An American summary of some of the emerging health concerns is the ‘Compendium Of Scientific, Medical, And Media Findings Demonstrating Risks And Harms Of Fracking (Unconventional Gas And Oil Extraction) 10 July 2014 – by ‘Concerned Health Professionals of New York’ where the State Assembly recently passed a three-year moratorium on fracking.

» See the Fracking-Compendium.pdf which includes some quick facts and a summary of the emerging paediatric data.

One of the studies referenced in the compendium (and which was also quoted in the BMJ editorial above) monitored a cohort of 124,842 births between 1996 and 2009 in rural Colorado, reporting an association between density and proximity of natural gas wells within a 10-mile radius of maternal residence and found that Neural Tube Defects e.g. Spina Bifida (NTD) prevalence was associated with the highest exposure (OR = 2.0, 95% Confidence Interval: 1.0 to 3.9, based on 59 cases), compared to no gas wells within a 10-mile radius. Also the prevalence of babies born with Congenital Heart Defects (CHD) increased the closer the pregnant mother lived to natural gas wells within a 10 mile radius, with the closest exposure group being 1.3 times more likely to have a heart defect (95% Confidence Interval: 1.2 to 1.5).

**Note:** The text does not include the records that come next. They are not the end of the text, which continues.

(** X25. When [block_ui] returns, the interface is blocked; and unblocking
    it afterwards leaves it unblocked. *)
Theorem block_ui_blocks (locals_bind : option (list (string * value))) (fid : nat)
  (callback message : value) (g : gui) :
  fst (block_ui E locals_bind fid callback message g) = Ok tt ->
  let g1 := snd (block_ui E locals_bind fid callback message g) in
  _is_ui_blocked g1 = VBool true
  /\ _is_ui_blocked (snd (unblock_ui E g1)) = VBool false.
Proof.
  intros Hok g1. split.
  - subst g1. unfold block_ui in *.
    destruct (bind_Ok_inv _ _ _ _ Hok) as (a1 & s1 & _ & Heq).
    rewrite Heq in Hok |- *. clear Heq. cbv beta in Hok |- *.
    destruct (bind_Ok_inv _ _ _ _ Hok) as (a2 & s2 & _ & Heq).
    rewrite Heq in Hok |- *. clear Heq. cbv beta in Hok |- *.
    destruct (bind_Ok_inv _ _ _ _ Hok) as (blocked & s3 & Hgets & Heq).
    rewrite Heq in Hok |- *. clear Heq. cbv beta in Hok |- *.
    injection Hgets as Hblocked <-.
    destruct (bind_Ok_inv _ _ _ _ Hok) as (a4 & s4 & Hset & Heq).
    rewrite Heq. clear Heq Hok. cbv beta.
    unfold _is_ui_blocked, _get_data_scope. rewrite keeps_scope_send_ws_block.
    destruct blocked.
    + injection Hset as _ <-. unfold _get_data_scope.
      rewrite get_scope_set_scope, lookup_insert_eq. reflexivity.
    + rewrite _bind_spec in Hset.
      destruct (hasattr_self E s2 UI_BLOCK_NAME); [discriminate|].
      simpl in Hset. injection Hset as _ <-.
      rewrite get_scope_bind_result. reflexivity.
  - unfold _is_ui_blocked, _get_data_scope. rewrite unblock_ui_spec, keeps_scope_send_ws_block.
    destruct (get_scope g1 !! UI_BLOCK_NAME) as [v|] eqn:Hb.
    + rewrite get_scope_set_scope, lookup_insert_eq. reflexivity.
    + rewrite Hb. reflexivity.
Qed.

Section KeepsAction.

Context {X : Type} (obs : gui -> X).
Hypothesis obs_warnings : forall ws g, obs (with_warnings_log ws g) = obs g.
Hypothesis obs_calls : forall cs g, obs (with_calls cs g) = obs g.
Hypothesis obs_callbacks : forall f args, keeps obs (call_value E f args).

Lemma keeps_call_function_with_args (f id action payload : value) :
  keeps obs (__call_function_with_args E f id action payload).
Proof.
  intros g. destruct f; try reflexivity.
  rewrite __call_function_with_args_spec.
  destruct (call_args _ _ _ _) as [args|]; [|apply obs_warnings].
  cbv zeta. set (gr := with_calls (calls g ++ [(VFunc f, args)]) g).
  pose proof (obs_callbacks (VFunc f) args gr) as Hcb.
  unfold gr in Hcb at 2. rewrite obs_calls in Hcb.
  destruct (call_value E (VFunc f) args gr) as [[[]|e] g']; simpl in *;
    rewrite ?obs_warnings; exact Hcb.
Qed.

Lemma keeps_on_action (id payload : value) : keeps obs (_on_action E id payload).
Proof.
  unfold _on_action. apply keeps_bind.
  - destruct (py_truthy _); [|apply keeps_ret].
    apply keeps_bind; [destruct (action_of E payload); first [apply keeps_ret | apply keeps_raise]|].
    intros name. apply keeps_bind; [apply keeps_gets|]. intros has.
    destruct has; [|apply keeps_ret].
    apply keeps_bind; [intros g; reflexivity|]. intros f.
    apply keeps_call_function_with_args.
  - intros done. destruct done; [apply keeps_ret|].
    apply keeps_bind; [apply keeps_gets|]. intros f.
    destruct (py_truthy f); [|apply keeps_ret].
    apply keeps_bind; [apply keeps_call_function_with_args|]. intros _. apply keeps_ret.
Qed.

End KeepsAction.

(** X26. Cancelling a blocked interface unblocks it: after the function
    that [block_ui] installs has run, the interface is not blocked,
    whatever action callbacks it ends up calling, as long as these do not
    write the active scope themselves. *)
Theorem cancel_block_ui_unblocks (callback id payload : value) (g : gui) :
  (forall f args, keeps get_scope (call_value E f args)) ->
  _is_ui_blocked (snd (_taipy_on_cancel_block_ui E callback id payload g)) = VBool false.
Proof.
  intros Hcb. unfold _taipy_on_cancel_block_ui, setattr_data_scope, _get_data_scope.
  unfold bind at 1. unfold gets at 1. unfold _is_ui_blocked, _get_data_scope.
  assert (Hact : keeps get_scope (_on_action E id callback))
    by (apply keeps_on_action; [reflexivity | reflexivity | exact Hcb]).
  destruct (get_scope g !! UI_BLOCK_NAME) as [v|] eqn:Hb.
  - rewrite bool_decide_eq_true_2 by eauto. unfold bind, modify.
    rewrite Hact, get_scope_set_scope, lookup_insert_eq. reflexivity.
  - rewrite bool_decide_eq_false_2 by (intros [x Hx]; discriminate). unfold bind, ret.
    rewrite Hact, Hb. reflexivity.
Qed.

(** *** Binding from the locals of the application *)

Lemma hasattr_false_not_callback_field (g : gui) (name : string) :
  hasattr_self E g name = false -> name ∉ bound_props g ->
  String.eqb name "_update_function" = false
  /\ String.eqb name "_action_function" = false
  /\ instance_dict g !! name = None.
Proof.
  unfold hasattr_self, getattr_self. intros Hhas Hnot.
  rewrite decide_False in Hhas by exact Hnot.
  destruct (String.eqb name "_update_function"); [discriminate|].
  destruct (String.eqb name "_action_function"); [discriminate|].
  destruct (instance_dict g !! name); [discriminate | auto].
Qed.

Lemma bind_func_spec (locals : list (string * value)) (name : string) (f : pyfunc)
  (g : gui) :
  hasattr_self E g name = false -> name ∉ bound_props g ->
  dict_get locals name = Some (VFunc f) ->
  bind_func E (Some locals) (VStr name) g
  = (Ok true, with_instance_dict (<[name := VFunc f]> (instance_dict g)) g).
Proof.
  intros Hhas Hnot Hloc.
  destruct (hasattr_false_not_callback_field g name Hhas Hnot) as (Hu & Ha & _).
  unfold bind_func, get_locals_bind, setattr_self. mstep.
  rewrite Hhas, Hloc, bool_decide_eq_false_2 by exact Hnot. rewrite Hu, Ha. reflexivity.
Qed.

(** X27. A function of the application bound with [bind_func] answers the
    ACTION messages that name it: [bind_func] returns [True], and an action
    carrying the name as payload then makes the dispatcher call that
    function, with the arguments that fit its number of parameters, and
    return with the state the function left. *)
Theorem bind_func_then_action (locals : list (string * value)) (name : string) (f : pyfunc)
  (id : value) (args : list value) (g g' : gui) :
  hasattr_self E g name = false -> name ∉ bound_props g ->
  dict_get locals name = Some (VFunc f) ->
  name <> "" ->
  call_args (co_argcount f) id VNone (VStr name) = Some args ->
  let g1 := with_instance_dict (<[name := VFunc f]> (instance_dict g)) g in
  call_value E (VFunc f) args (with_calls (calls g1 ++ [(VFunc f, args)]) g1) = (Ok tt, g') ->
  bind_func E (Some locals) (VStr name) g = (Ok true, g1)
  /\ _on_action E id (VStr name) g1 = (Ok tt, g').
Proof.
  intros Hhas Hnot Hloc Hne Hargs g1 Hcall.
  destruct (hasattr_false_not_callback_field g name Hhas Hnot) as (Hu & Ha & _).
  split; [apply bind_func_spec; assumption|].
  apply (_on_action_engine_function id (VStr name) name f args g1 g'); auto.
  unfold getattr_self. subst g1. cbn [bound_props instance_dict with_instance_dict].
  rewrite decide_False by exact Hnot. rewrite Hu, Ha, lookup_insert_eq. reflexivity.
Qed.

(** X28. [bind_var] binds a name to the value that the locals of the
    application give it, and nothing else: it returns [False] and changes
    nothing for a name that the engine already has or that the locals do
    not define, and otherwise binds the value found there and returns
    [True].  Before [run] has captured the locals, it raises
    [AttributeError] for any name that the engine does not have. *)
Theorem bind_var_outcomes (locals : list (string * value)) (var_name : string) (g : gui) :
  let r := bind_var E (Some locals) var_name g in
  (hasattr_self E g var_name = true -> r = (Ok false, g))
  /\ (hasattr_self E g var_name = false ->
      bind_var E None var_name g = (Raise (Exn AttributeError "_locals_bind"), g))
  /\ (dict_get locals var_name = None -> r = (Ok false, g))
  /\ (forall val, hasattr_self E g var_name = false ->
                  dict_get locals var_name = Some val ->
                  isidentifier var_name = true ->
                  fst r = Ok true
                  /\ get_scope (snd r) !! var_name = Some (bound_value val)
                  /\ hasattr_self E (snd r) var_name = true).
Proof.
  intros r. subst r. unfold bind_var, get_locals_bind. mstep. split; [|split; [|split]].
  - intros ->. reflexivity.
  - intros ->. reflexivity.
  - intros ->. destruct (hasattr_self E g var_name); reflexivity.
  - intros val Hhas Hloc Hid. rewrite Hhas, Hloc, _bind_spec, Hhas, Hid. simpl.
    auto using get_scope_bind_result, hasattr_bind_result.
Qed.

End MoreFacts.

(** ** Further runs of the reference engine *)

Section ScenarioRuns.

Import Reference Scenarios.

Lemma reference_callbacks_keep_scope (f : value) (args : list value) :
  keeps get_scope (call_value f args).
Proof.
  intros g. unfold call_value. destruct f; try reflexivity.
  destruct (fn_id f) as [|[|n]]; reflexivity.
Qed.

Lemma reference_callbacks_keep_calls (f : value) (args : list value) :
  keeps calls (call_value f args).
Proof.
  intros g. unfold call_value. destruct f; try reflexivity.
  destruct (fn_id f) as [|[|n]]; reflexivity.
Qed.

Lemma bind_leaves_other_sessions_witness :
  client_scopes (snd (_bind env "counter" (VInt 7)
                        (with_request_sid (Some "A")
                           (after (_bind env "counter" (VInt 2)) (start true (Some "B"))))))
    !! "B"
  = Some {[ "counter" := VInt 2 ]}.
Proof.
  rewrite (bind_leaves_other_sessions env "counter" (VInt 7) _ "B").
  - vm_compute. reflexivity.
  - vm_compute. discriminate.
Defined.

Lemma binds_keep_global_defaults_witness :
  bound_have_default
    (run_binds env [(Some "A", "x", VInt 1); (Some "B", "x", VInt 2);
                    (None, "2bad", VInt 3); (Some "B", "y", VDict [])]
       (start true None)).
Proof.
  apply binds_keep_global_defaults.
  intros name Hin. change (name ∈ (∅ : gset string)) in Hin.
  by apply not_elem_of_empty in Hin.
Defined.
(** [Clock_Delay1us(n)]: the platform's busy-wait; it lets the world evolve
    in an arbitrary way. *)
Variable Clock_Delay1us : Z -> hw -> hw.

Definition get (s : hw) (p : port) (f : field) : Z := regs s p f.

(** [Px->f = v] on an 8-bit register. *)
Definition reg_set (p : port) (f : field) (v : Z) (s : hw) : hw :=
  mk_hw (fun p' f' => if port_eqb p p' && field_eqb f f' then to_u8 v
                      else regs s p' f')
        (nvic_ip9 s) (nvic_iser1 s) (int_enabled s) (world s).

(** [Px->f |= mask] *)
Definition reg_or (p : port) (f : field) (mask : Z) (s : hw) : hw :=
  reg_set p f (Z.lor (get s p f) mask) s.

(** [Px->f &= ~mask] *)
Definition reg_and_not (p : port) (f : field) (mask : Z) (s : hw) : hw :=
  reg_set p f (Z.land (get s p f) (Z.lnot mask)) s.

This is one of many concerning associations in the emerging scientific data, and while it is statistically significant, it does not yet demonstrate causation. It does however warrant further scientific enquiry, and caution by decision makers in potential onshore gas mining regions such as ours.

Doctors for the Environment Australia’s concerns

The potential human health impacts has been explored in the submission to the Australian Chief Scientist by the Doctors for the Environment Australia group:
‘Review of CSG in NSW – Chief Scientist Submission (PDF)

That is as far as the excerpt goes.